[Opening Data for processing section]

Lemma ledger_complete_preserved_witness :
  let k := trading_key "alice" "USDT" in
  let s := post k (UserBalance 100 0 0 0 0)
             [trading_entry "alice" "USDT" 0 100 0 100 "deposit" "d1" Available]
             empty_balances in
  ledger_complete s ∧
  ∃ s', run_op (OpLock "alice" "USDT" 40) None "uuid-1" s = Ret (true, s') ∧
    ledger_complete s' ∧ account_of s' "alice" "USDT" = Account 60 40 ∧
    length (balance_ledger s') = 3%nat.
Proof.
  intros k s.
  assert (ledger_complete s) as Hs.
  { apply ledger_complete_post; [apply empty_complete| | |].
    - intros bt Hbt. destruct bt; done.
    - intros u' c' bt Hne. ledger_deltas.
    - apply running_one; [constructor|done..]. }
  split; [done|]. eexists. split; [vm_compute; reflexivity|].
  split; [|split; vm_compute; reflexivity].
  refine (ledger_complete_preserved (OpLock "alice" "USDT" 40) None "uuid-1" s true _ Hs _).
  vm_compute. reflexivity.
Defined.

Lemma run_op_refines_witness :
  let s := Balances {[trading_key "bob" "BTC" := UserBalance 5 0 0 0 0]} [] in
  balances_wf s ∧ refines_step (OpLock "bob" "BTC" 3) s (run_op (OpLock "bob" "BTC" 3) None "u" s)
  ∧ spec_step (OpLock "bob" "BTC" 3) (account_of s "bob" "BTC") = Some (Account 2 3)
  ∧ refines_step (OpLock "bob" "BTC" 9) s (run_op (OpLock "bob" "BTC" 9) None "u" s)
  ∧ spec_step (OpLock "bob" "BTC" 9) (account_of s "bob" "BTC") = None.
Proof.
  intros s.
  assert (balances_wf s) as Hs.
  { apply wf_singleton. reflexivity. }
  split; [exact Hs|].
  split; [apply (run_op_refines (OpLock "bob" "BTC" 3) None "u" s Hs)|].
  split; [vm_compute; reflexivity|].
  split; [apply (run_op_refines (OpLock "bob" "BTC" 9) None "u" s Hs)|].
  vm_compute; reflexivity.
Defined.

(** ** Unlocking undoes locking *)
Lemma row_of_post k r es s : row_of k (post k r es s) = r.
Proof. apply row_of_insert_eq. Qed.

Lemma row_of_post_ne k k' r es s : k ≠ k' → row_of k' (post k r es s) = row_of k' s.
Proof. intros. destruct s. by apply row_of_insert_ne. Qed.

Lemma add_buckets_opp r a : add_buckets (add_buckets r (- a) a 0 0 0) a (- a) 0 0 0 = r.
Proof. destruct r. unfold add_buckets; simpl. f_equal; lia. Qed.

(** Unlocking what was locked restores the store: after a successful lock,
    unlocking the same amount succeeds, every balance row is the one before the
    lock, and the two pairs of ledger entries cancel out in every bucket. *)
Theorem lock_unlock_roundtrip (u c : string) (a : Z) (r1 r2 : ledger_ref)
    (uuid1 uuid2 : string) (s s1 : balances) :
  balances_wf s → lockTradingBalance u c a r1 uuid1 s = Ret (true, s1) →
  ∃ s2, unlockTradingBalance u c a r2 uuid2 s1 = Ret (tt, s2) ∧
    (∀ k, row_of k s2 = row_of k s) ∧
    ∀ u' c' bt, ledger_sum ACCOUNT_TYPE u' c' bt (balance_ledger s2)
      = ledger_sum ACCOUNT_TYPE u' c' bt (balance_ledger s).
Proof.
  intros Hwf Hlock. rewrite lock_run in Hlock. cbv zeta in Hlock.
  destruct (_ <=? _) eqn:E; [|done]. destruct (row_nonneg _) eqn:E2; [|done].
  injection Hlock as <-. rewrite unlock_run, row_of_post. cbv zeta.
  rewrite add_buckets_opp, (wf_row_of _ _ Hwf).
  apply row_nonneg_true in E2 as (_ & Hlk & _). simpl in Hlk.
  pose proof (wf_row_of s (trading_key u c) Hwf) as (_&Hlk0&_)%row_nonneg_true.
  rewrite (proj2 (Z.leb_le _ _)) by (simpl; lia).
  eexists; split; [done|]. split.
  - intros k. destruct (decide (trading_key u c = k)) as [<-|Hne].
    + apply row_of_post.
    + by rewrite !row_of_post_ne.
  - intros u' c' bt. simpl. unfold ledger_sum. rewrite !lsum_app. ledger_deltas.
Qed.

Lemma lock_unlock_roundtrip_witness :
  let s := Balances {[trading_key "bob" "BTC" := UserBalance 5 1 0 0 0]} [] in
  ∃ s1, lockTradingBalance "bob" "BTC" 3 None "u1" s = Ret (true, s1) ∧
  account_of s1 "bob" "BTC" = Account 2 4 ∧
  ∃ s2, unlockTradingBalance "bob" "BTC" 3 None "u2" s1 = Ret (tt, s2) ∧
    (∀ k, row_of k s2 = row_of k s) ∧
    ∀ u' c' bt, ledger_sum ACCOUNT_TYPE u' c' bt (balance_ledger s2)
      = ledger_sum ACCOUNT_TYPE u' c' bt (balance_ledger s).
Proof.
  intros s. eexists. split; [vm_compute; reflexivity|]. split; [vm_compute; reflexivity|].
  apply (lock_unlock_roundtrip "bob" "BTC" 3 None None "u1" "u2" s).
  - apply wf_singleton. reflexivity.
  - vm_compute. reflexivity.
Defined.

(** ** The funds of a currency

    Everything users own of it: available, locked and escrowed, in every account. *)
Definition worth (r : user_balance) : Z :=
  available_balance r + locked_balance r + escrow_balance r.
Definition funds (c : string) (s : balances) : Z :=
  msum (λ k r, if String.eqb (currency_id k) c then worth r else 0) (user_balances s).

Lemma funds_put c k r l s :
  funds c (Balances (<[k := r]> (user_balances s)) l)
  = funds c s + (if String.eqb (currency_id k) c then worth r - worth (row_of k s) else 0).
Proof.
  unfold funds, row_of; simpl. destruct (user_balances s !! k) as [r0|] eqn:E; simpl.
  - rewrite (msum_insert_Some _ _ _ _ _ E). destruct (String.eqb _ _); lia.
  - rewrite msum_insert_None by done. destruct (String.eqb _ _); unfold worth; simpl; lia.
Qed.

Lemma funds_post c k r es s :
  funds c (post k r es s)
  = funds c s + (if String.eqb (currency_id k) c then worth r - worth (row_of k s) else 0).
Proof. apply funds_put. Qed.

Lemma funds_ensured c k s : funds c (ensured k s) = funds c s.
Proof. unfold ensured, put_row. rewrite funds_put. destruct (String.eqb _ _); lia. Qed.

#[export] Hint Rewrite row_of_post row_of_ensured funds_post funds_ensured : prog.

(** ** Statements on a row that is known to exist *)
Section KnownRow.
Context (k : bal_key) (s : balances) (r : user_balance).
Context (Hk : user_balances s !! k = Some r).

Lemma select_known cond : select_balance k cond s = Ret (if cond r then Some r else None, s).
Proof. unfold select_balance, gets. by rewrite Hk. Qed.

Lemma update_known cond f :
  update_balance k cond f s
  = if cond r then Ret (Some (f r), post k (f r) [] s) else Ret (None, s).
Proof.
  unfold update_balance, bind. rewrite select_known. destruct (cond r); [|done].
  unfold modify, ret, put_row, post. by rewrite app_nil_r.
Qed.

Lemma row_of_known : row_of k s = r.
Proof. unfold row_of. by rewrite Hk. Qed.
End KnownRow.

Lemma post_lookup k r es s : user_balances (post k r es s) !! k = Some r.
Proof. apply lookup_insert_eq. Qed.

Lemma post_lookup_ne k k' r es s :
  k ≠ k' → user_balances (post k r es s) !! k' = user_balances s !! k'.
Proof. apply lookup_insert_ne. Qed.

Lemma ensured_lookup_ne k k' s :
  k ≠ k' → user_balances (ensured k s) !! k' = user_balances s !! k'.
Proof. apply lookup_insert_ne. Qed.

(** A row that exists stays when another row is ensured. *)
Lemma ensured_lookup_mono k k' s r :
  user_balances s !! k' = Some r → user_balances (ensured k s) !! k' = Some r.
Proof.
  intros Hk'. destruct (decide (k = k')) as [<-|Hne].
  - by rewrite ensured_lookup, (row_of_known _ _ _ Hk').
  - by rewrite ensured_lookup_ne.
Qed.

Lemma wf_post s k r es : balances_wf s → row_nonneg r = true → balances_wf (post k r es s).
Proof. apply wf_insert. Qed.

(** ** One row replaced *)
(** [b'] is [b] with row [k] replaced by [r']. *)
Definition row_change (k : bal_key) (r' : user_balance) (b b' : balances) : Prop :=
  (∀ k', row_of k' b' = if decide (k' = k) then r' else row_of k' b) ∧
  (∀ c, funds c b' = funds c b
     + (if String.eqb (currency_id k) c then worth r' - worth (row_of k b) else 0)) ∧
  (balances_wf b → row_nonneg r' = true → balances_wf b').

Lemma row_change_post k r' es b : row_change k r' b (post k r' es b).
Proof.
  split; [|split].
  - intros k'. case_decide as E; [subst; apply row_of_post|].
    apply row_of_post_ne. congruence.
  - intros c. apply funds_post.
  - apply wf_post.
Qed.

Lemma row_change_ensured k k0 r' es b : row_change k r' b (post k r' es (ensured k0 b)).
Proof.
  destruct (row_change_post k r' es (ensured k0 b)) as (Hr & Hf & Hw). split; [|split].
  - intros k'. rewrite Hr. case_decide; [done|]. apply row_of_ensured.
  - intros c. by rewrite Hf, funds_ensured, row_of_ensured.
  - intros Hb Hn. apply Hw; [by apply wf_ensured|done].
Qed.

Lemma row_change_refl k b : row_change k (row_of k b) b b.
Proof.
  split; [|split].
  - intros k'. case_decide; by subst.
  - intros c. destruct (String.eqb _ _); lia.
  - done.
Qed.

[Closing Data for processing section]
[Opening Data for processing section]

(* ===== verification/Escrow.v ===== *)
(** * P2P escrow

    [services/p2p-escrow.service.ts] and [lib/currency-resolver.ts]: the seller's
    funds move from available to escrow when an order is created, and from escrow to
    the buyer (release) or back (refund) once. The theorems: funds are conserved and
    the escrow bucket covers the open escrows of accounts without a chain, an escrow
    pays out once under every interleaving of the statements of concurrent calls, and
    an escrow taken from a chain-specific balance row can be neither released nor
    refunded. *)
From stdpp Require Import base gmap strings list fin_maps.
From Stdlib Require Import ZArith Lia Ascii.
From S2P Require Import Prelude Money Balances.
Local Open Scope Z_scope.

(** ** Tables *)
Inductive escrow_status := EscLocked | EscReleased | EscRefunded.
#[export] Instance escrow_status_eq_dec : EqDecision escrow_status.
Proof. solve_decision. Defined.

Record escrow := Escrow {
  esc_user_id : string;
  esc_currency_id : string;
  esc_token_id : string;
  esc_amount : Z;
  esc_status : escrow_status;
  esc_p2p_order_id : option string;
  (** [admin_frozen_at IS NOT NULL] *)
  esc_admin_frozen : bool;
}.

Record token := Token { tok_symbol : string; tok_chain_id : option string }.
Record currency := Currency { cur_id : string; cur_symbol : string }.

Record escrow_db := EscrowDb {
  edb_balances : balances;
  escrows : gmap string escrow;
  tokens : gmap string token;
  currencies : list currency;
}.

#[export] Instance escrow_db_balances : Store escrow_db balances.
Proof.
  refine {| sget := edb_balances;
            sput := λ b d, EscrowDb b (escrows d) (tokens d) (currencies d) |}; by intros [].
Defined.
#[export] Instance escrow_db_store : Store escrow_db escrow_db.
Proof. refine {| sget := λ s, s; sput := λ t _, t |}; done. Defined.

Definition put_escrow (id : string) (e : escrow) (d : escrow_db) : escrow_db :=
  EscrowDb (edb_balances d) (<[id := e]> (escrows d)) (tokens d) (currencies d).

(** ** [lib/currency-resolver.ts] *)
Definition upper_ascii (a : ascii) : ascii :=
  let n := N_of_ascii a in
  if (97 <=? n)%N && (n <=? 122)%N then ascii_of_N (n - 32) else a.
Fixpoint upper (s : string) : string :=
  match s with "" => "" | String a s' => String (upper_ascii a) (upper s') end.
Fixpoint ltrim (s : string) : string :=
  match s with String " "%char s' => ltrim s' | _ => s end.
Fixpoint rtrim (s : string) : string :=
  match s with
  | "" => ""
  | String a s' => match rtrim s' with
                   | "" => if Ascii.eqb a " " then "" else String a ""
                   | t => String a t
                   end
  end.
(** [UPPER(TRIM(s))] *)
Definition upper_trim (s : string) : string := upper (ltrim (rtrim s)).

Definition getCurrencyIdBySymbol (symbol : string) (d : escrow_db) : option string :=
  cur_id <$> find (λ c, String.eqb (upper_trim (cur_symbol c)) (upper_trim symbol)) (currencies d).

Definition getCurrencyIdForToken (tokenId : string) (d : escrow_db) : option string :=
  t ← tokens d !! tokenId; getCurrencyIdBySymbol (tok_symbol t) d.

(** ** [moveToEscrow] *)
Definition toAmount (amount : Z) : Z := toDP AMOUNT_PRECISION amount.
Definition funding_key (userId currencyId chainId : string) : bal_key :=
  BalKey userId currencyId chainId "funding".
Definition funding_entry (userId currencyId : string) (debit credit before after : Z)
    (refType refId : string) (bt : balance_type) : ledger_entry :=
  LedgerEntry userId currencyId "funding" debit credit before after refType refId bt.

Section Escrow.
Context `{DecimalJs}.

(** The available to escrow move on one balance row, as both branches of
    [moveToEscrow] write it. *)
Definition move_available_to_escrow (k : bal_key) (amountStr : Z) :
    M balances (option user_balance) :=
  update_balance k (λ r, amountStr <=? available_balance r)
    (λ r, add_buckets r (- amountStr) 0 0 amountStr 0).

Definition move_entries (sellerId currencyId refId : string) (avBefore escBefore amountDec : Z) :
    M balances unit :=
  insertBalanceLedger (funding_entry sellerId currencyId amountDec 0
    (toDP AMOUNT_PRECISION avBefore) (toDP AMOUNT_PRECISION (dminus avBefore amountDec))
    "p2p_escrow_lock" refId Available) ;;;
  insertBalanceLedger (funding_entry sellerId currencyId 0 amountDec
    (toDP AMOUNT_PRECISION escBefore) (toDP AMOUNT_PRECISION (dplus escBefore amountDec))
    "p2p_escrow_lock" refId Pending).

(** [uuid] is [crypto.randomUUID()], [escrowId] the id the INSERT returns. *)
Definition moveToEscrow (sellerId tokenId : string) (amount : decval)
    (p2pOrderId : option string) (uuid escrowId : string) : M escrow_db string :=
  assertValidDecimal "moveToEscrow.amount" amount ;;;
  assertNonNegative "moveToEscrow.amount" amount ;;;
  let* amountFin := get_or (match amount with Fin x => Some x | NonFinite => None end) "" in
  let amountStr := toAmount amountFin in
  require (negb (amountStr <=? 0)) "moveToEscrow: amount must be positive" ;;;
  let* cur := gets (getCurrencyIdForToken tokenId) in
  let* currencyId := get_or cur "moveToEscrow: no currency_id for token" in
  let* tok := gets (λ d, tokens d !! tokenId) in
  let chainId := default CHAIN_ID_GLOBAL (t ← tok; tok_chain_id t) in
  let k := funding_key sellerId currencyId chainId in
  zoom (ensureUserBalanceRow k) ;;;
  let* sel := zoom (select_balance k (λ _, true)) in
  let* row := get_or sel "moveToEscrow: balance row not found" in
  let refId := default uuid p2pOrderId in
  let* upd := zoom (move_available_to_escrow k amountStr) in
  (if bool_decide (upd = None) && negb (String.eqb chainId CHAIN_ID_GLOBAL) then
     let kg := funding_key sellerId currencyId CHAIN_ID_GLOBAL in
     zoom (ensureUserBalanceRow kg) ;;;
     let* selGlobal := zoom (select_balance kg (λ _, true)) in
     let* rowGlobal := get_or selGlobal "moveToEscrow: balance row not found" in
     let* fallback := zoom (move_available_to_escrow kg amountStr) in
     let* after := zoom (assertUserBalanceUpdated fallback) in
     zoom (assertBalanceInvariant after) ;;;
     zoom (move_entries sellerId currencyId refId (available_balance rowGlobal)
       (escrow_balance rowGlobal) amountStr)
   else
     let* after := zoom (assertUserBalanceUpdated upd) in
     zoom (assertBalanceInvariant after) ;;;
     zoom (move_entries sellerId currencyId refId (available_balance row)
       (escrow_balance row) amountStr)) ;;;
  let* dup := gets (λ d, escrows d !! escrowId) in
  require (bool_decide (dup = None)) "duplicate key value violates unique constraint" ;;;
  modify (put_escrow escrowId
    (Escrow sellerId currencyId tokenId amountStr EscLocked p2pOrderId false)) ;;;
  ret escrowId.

[Closing Data for processing section]

• [Work instructions] Return exactly the lines above from the line that has "balances_wf s ∧" through the line that has "Proof. apply row_of_insert_eq. Qed.", inclusive, and nothing else.

• [Written answer]
  balances_wf s ∧ refines_step (OpLock "bob" "BTC" 3) s (run_op (OpLock "bob" "BTC" 3) None "u" s)
  ∧ spec_step (OpLock "bob" "BTC" 3) (account_of s "bob" "BTC") = Some (Account 2 3)
  ∧ refines_step (OpLock "bob" "BTC" 9) s (run_op (OpLock "bob" "BTC" 9) None "u" s)
  ∧ spec_step (OpLock "bob" "BTC" 9) (account_of s "bob" "BTC") = None.
Proof.
  intros s.
  assert (balances_wf s) as Hs.
  { apply wf_singleton. reflexivity. }
  split; [exact Hs|].
  split; [apply (run_op_refines (OpLock "bob" "BTC" 3) None "u" s Hs)|].
  split; [vm_compute; reflexivity|].
  split; [apply (run_op_refines (OpLock "bob" "BTC" 9) None "u" s Hs)|].
  vm_compute; reflexivity.
Defined.

(** ** Unlocking undoes locking *)
Lemma row_of_post k r es s : row_of k (post k r es s) = r.
Proof. apply row_of_insert_eq. Qed.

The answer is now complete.